Bilkent University
Department of Computer Engineering
S E M I N A R

 

Incremental Clustering of Heterogeneous Datasets Using Robust Gaussian Models

 

Caner Mercan
MSc Student
Computer Engineering Department
Bilkent University

Cluster analysis can mainly be described as the methods or algorithms for grouping, or clustering, objects without category labels whose presence imply identifiers for objects, such as class labels. Clustering methods, in a broader approach, can be divided into several categories: hierarchical, graph theory-based, fuzzy, probability model-based approaches and many more. In probability model-based approach, the data is assumed to follow a mixture model of probability distributions, thus allowing mixture likelihood approaches to be used for clustering.
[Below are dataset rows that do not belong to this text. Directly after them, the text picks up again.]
Lemma thread_step_act now i s t s' t' : thread_step now i s t = Ret (s', t') ->
  act i s t s' t' /\ adds t' = adds t /\ removes t' = removes t.
Proof.
  assert (forall t1 t2, merged t1 = None -> made t1 = None -> critical t1 = None -> target t2 = None -> act i s t1 s t2) as Hq by by intros; apply act_quiet.
  destruct t as [args|args|args|args|args|args a newTx|args a newTx|args a newTx o|args txID r|args r|args r|args|hash p|hash p a
    |hash p [|txID txIDs]|hash]; rewrite ?write_step; unfold TxStoreThreads.thread_step, remove_step; go_simpl.
  - repeat case_decide; try done; [by intros [= <- <-]; split; [apply Hq|]|].
    destruct (HashHistory_Exists _ _ _); intros [= <- <-]; (split; [by apply Hq|done]).
  - case_decide; intros [= <- <-]; (split; [by apply act_quiet|done]).
  - intros [= <- <-]. split; [by apply act_quiet|done].
  - pose proof (cm_set_if_absent_fst (sh_contents s) (a_key args) (sh_next s)) as Hf.
    pose proof (cm_view_set_if_absent (sh_contents s) (a_key args) (sh_next s)) as Hv.
    destruct (cm_set_if_absent _ _ _) as [newTx contents]. cbn [fst snd] in Hf, Hv. subst newTx.
    destruct (decide (cm_view (sh_contents s) !! a_key args = None)) as [Hn|Hn].
    + rewrite bool_decide_eq_true_2 by done. intros [= <- <-]. split; [|done]. by apply act_insert; [|rewrite decide_True].
    + rewrite bool_decide_eq_false_2 by done. intros [= <- <-]. split; [|done]. by apply act_insert; [|rewrite decide_False].
  - rewrite cm_get_spec. destruct (cm_view (sh_contents s) !! a_key args) as [a|] eqn:Ha; intros [= <- <-]; (split; [|done]).
    + by apply act_find.
    + by apply Hq.
  - destruct (sh_locks s !! a) eqn:Hl; [done|]. intros [= <- <-]. by split; [apply act_lock|].
  - destruct (sh_objects s !! a) as [o|] eqn:Ho; go_simpl; [|done]. intros [= <- <-]. by split; [apply act_read|].
  - intros [= <- <-]. by split; [apply act_write|].
  - destruct (sh_objects s !! ar_Transaction r); go_simpl; [|done]. intros [= <- <-]. split; [|done].
    apply act_file. by destruct (ar_NewTxID r).
  - intros [= <- <-]. by split; [apply act_unlock|].
  - done.
  - done.
  - pose proof (cm_pop_fst (sh_contents s) hash) as Hf. pose proof (cm_view_pop (sh_contents s) hash) as Hv.
    destruct (cm_pop _ _) as [[a|] contents]; cbn [fst snd] in Hf, Hv; intros [= <- <-]; (split; [|done]).
    + by apply act_pop.
    + by apply Hq.
  - destruct (sh_objects s !! a); go_simpl; [|done]. intros [= <- <-]. by split; [apply Hq|].
  - intros [= <- <-]. by split; [apply act_quiet|].
  - intros [= <- <-]. by split; [apply act_quiet|].
  - done.
Qed.

(** *** What a step keeps *)
Lemma act_frame i s t s' t' : store_inv s -> thread_ok s i t -> act i s t s' t' -> frame i s s'.
Proof.
  intros [Hnext _] [Ht _ Hc Hr _ _]. destruct 1 as [t s' t' (Ho & Hl & _) _ _ _ _|args contents t' Hv _|args a Ha|args a newTx Hl|args a newTx o Ho
    |args a newTx o|args txID r s' (Ho & Hl & _)|args r|hash p a contents Ha Hv].
  - by apply frame_same.
  - assert (sh_objects s !! sh_next s = None) as Hnone.
    { apply eq_None_not_Some. intros Hs%Hnext. lia. }
    split; cbn; [|intros a j o _ Hl Ha; split; [done|]; rewrite lookup_insert_ne; congruence].
    intros a o Ha. exists o. rewrite lookup_insert_ne by congruence. done.
  - by apply frame_same.
  - split; cbn; [intros a' o Ho; by exists o|]. intros a' j o _ Hj Ho. rewrite lookup_insert_ne; [done|congruence].
  - by apply frame_same.
  - specialize (Hr args a newTx o eq_refl). specialize (Hc a eq_refl). split; cbn.
    + intros a' o' Ha'. destruct (decide (a = a')) as [<-|Hne].
      * assert (o' = o) as -> by congruence. eexists. rewrite lookup_insert_eq. split; [done|]. apply written_spec.
      * exists o'. by rewrite lookup_insert_ne.
    + intros a' j o' Hj Hl Ha'. split; [done|]. rewrite lookup_insert_ne; congruence.
  - by apply frame_same.
  - specialize (Hc (ar_Transaction r) eq_refl). split; cbn; [intros a' o Ho; by exists o|].
    intros a' j o Hj Hl Ho. rewrite lookup_delete_ne by congruence. done.
  - by apply frame_same.
Qed.

Lemma act_store i s t s' t' : store_inv s -> thread_ok s i t -> act i s t s' t' -> store_inv s'.
Proof.
  intros Hsi [_ _ _ Hr _ _]. pose proof Hsi as [Hnext Hcon].
  destruct 1 as [t s' t' (Ho & Hl & Hcc & Hn) _ _ _ _|args contents t' Hv _|args a Ha|args a newTx Hl|args a newTx o Ho
    |args a newTx o|args txID r s' (Ho & Hl & Hcc & Hn)|args r|hash p a contents Ha Hv]; try done.
  - by split; rewrite ?Ho, ?Hcc, ?Hn.
  - split; cbn [sh_objects sh_next sh_contents with_contents].
    + intros a [<-|[_ Ha%Hnext]]%lookup_insert_is_Some; lia.
    + intros k a Hk. rewrite Hv in Hk.
      assert (a = sh_next s /\ k = a_key args \/ cm_view (sh_contents s) !! k = Some a) as [[-> ->]|Hold].
      { destruct (cm_view (sh_contents s) !! a_key args); [by right|]. apply lookup_insert_Some in Hk as [[? ?]|[_ ?]]; [by left|by right]. }
      * exists (a_fresh args). by rewrite lookup_insert_eq.
      * destruct (Hcon k a Hold) as (o & Ho & Hk'). exists o. rewrite lookup_insert_ne; [done|].
        intros <-. assert (sh_next s < sh_next s) by (apply Hnext; by exists o). lia.
  - specialize (Hr args a newTx o eq_refl). split; cbn [sh_objects sh_next sh_contents with_object].
    + intros a' [<-|[_ Ha']]%lookup_insert_is_Some; [apply Hnext; by exists o|by apply Hnext].
    + intros k a' Hk. destruct (Hcon k a' Hk) as (o' & Ho' & Hh). destruct (decide (a = a')) as [<-|Hne].
      * eexists. rewrite lookup_insert_eq. split; [done|]. destruct (written_spec s args newTx o) as [[Hh' _] _].
        rewrite Hh'. by assert (o' = o) as -> by congruence.
      * exists o'. by rewrite lookup_insert_ne.
  - by split; rewrite ?Ho, ?Hcc, ?Hn.
  - split; cbn [sh_objects sh_next sh_contents with_contents]; [done|]. intros k a' Hk. rewrite Hv in Hk.
    apply lookup_delete_Some in Hk as [_ Hk]. by apply Hcon.
Qed.

Lemma quiet_merged t : target t = None -> merged t = None.
Proof. by destruct t. Qed.

Lemma not_merged t a c : merged t = None -> ~ announces t a c.
Proof. intros Hm (args & r & Heq & _). congruence. Qed.

(** A goroutine without transaction is in order. *)
Lemma idle_ok s i t : target t = None -> thread_ok s i t.
Proof.
  intros Ht. assert (merged t = None) as Hm by by apply quiet_merged. split; try (by destruct t).
  intros a c Han. by destruct (not_merged t a c Hm).
Qed.

(** A goroutine that has written its transaction is in order. *)
Lemma written_own i s args a newTx o : thread_ok s i (AddWrite args a newTx o) ->
  thread_ok (with_object s a (written s args newTx o) (choose_txID s args newTx).2) i
    (AddFile args (choose_txID s args newTx).1 (reported s args a newTx o)).
Proof.
  intros [Ht Hk Hc Hr _ _]. destruct (written_spec s args newTx o) as ([Hh _] & Hne & Hrep & Hb).
  split; cbn [target critical merged adds].
  - intros a' [= <-]. cbn. rewrite lookup_insert_eq. by eexists.
  - intros args' a' o' [= <-] [= <-]. cbn. rewrite lookup_insert_eq. intros [= <-]. rewrite Hh.
    apply (Hk args a o); [done..|]. by apply (Hr args a newTx).
  - intros a' [= <-]. by apply (Hc a).
  - done.
  - intros a' c (args' & r & [= <- <-] & Hnc & <- & <-). apply Hrep in Hnc as [Ho Hcn]. rewrite decide_True in Hb by done.
    eexists. cbn. rewrite lookup_insert_eq. by split_and!.
  - intros args' r [= <- <-] Hcn. eexists. cbn. rewrite lookup_insert_eq. split; [done|]. by apply Hne.
Qed.

(** The goroutine that takes the step is in order after it. *)
Lemma act_own i s t s' t' : store_inv s -> thread_ok s i t -> act i s t s' t' -> thread_ok s' i t'.
Proof.
  intros [Hnext Hcon] [Ht Hk Hc Hr Ha Hm].
  assert (forall s0 t0, (forall a, target t0 = Some a -> exists o, sh_objects s0 !! a = Some o /\
      forall args, adds t0 = Some args -> hash_key (tx_hash o) = a_key args) ->
    critical t0 = None -> merged t0 = None -> thread_ok s0 i t0) as Hplain.
  { intros s0 t0 Ht0 Hc0 Hm0. split; [|intros args a o Hadd Ht1 Ho|congruence| | |congruence].
    - intros a (o & Ho & _)%Ht0. by exists o.
    - destruct (Ht0 a Ht1) as (o' & Ho' & Hkey). assert (o' = o) as <- by congruence. by apply Hkey.
    - by intros args a newTx o ->.
    - intros a c Han. by destruct (not_merged t0 a c Hm0). }
  destruct 1 as [t s' t' (Ho & Hl & _) Htn _ _ Htn'|args contents t' Hv ->|args a Hin|args a newTx Hl|args a newTx o Ho
    |args a newTx o|args txID r s' (Ho & Hl & _)|args r|hash p a contents Hin Hv].
  - apply Hplain; [by rewrite Htn'| |by apply quiet_merged].
    destruct (critical t') as [a|] eqn:Hcr; [|done]. apply critical_target in Hcr. congruence.
  - apply Hplain; cbn; case_decide; try done. intros a [= <-]. exists (a_fresh args). rewrite lookup_insert_eq. split; [done|].
    by intros args' [= <-].
  - apply Hplain; [|done..]. intros a' [= <-]. destruct (Hcon _ _ Hin) as (o & Ho & Hh). exists o. split; [done|]. by intros args' [= <-].
  - split; [by intros a' [= <-]; apply Ht|exact Hk| |done| |done].
    + intros a' [= <-]. apply lookup_insert_eq.
    + intros a' c Han. by destruct (not_merged (AddRead args a newTx) a' c eq_refl Han).
  - split; [by intros a' [= <-]; apply Ht|exact Hk|by intros a' [= <-]; apply Hc| | |done].
    + by intros args' a' newTx' o' [= <- <- <- <-].
    + intros a' c Han. by destruct (not_merged (AddWrite args a newTx o) a' c eq_refl Han).
  - by apply written_own.
  - split; cbn [target critical merged adds]; rewrite ?Ho, ?Hl; [by apply Ht|by apply Hk|by apply Hc|done|by apply Ha|by apply Hm].
  - split; cbn [target critical merged adds]; [by apply Ht|by apply Hk|done|done|by apply Ha|by apply Hm].
  - apply Hplain; [|done..]. intros a' [= <-]. destruct (Hcon _ _ Hin) as (o & Ho & _). by exists o.
Qed.
End Invariant.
In probability model-based approach, the data is assumed to follow a mixture model of probability distributions, thus allowing mixture likelihood approaches to be used for clustering. Classical maximum likelihood estimator (MLE) is used to estimate the parameters in the mixture of distributions via EM. However, when dataset is heterogeneous, containing both inliers and outliers, we cannot model only the inliers and leave out the outliers with the classical approach. In order to overcome this, robust variations of the MLE have been proposed. However, these kinds of approaches depend on the knowledge of which points are inliers and which are not. Additionally, greedy learning schemes are incorporated into learning Gaussian Mixture Models (GMM), a specific type of mixture models, which does not require the optimal number of components to be known. However, in these works, robustness against outliers has not been taken into account, thus they fail greatly on any heterogeneous datasets. We present an incremental clustering approach using robust Gaussian Models in which the number of components need not be known which corresponds to the number of distinct classes in the dataset and the model estimation is only dependent of the approximate number of inliers, regardless of the knowledge of which sample is inlier or not.

 

DATE: 01 April, 2013, Monday @ 16:10
PLACE: EA409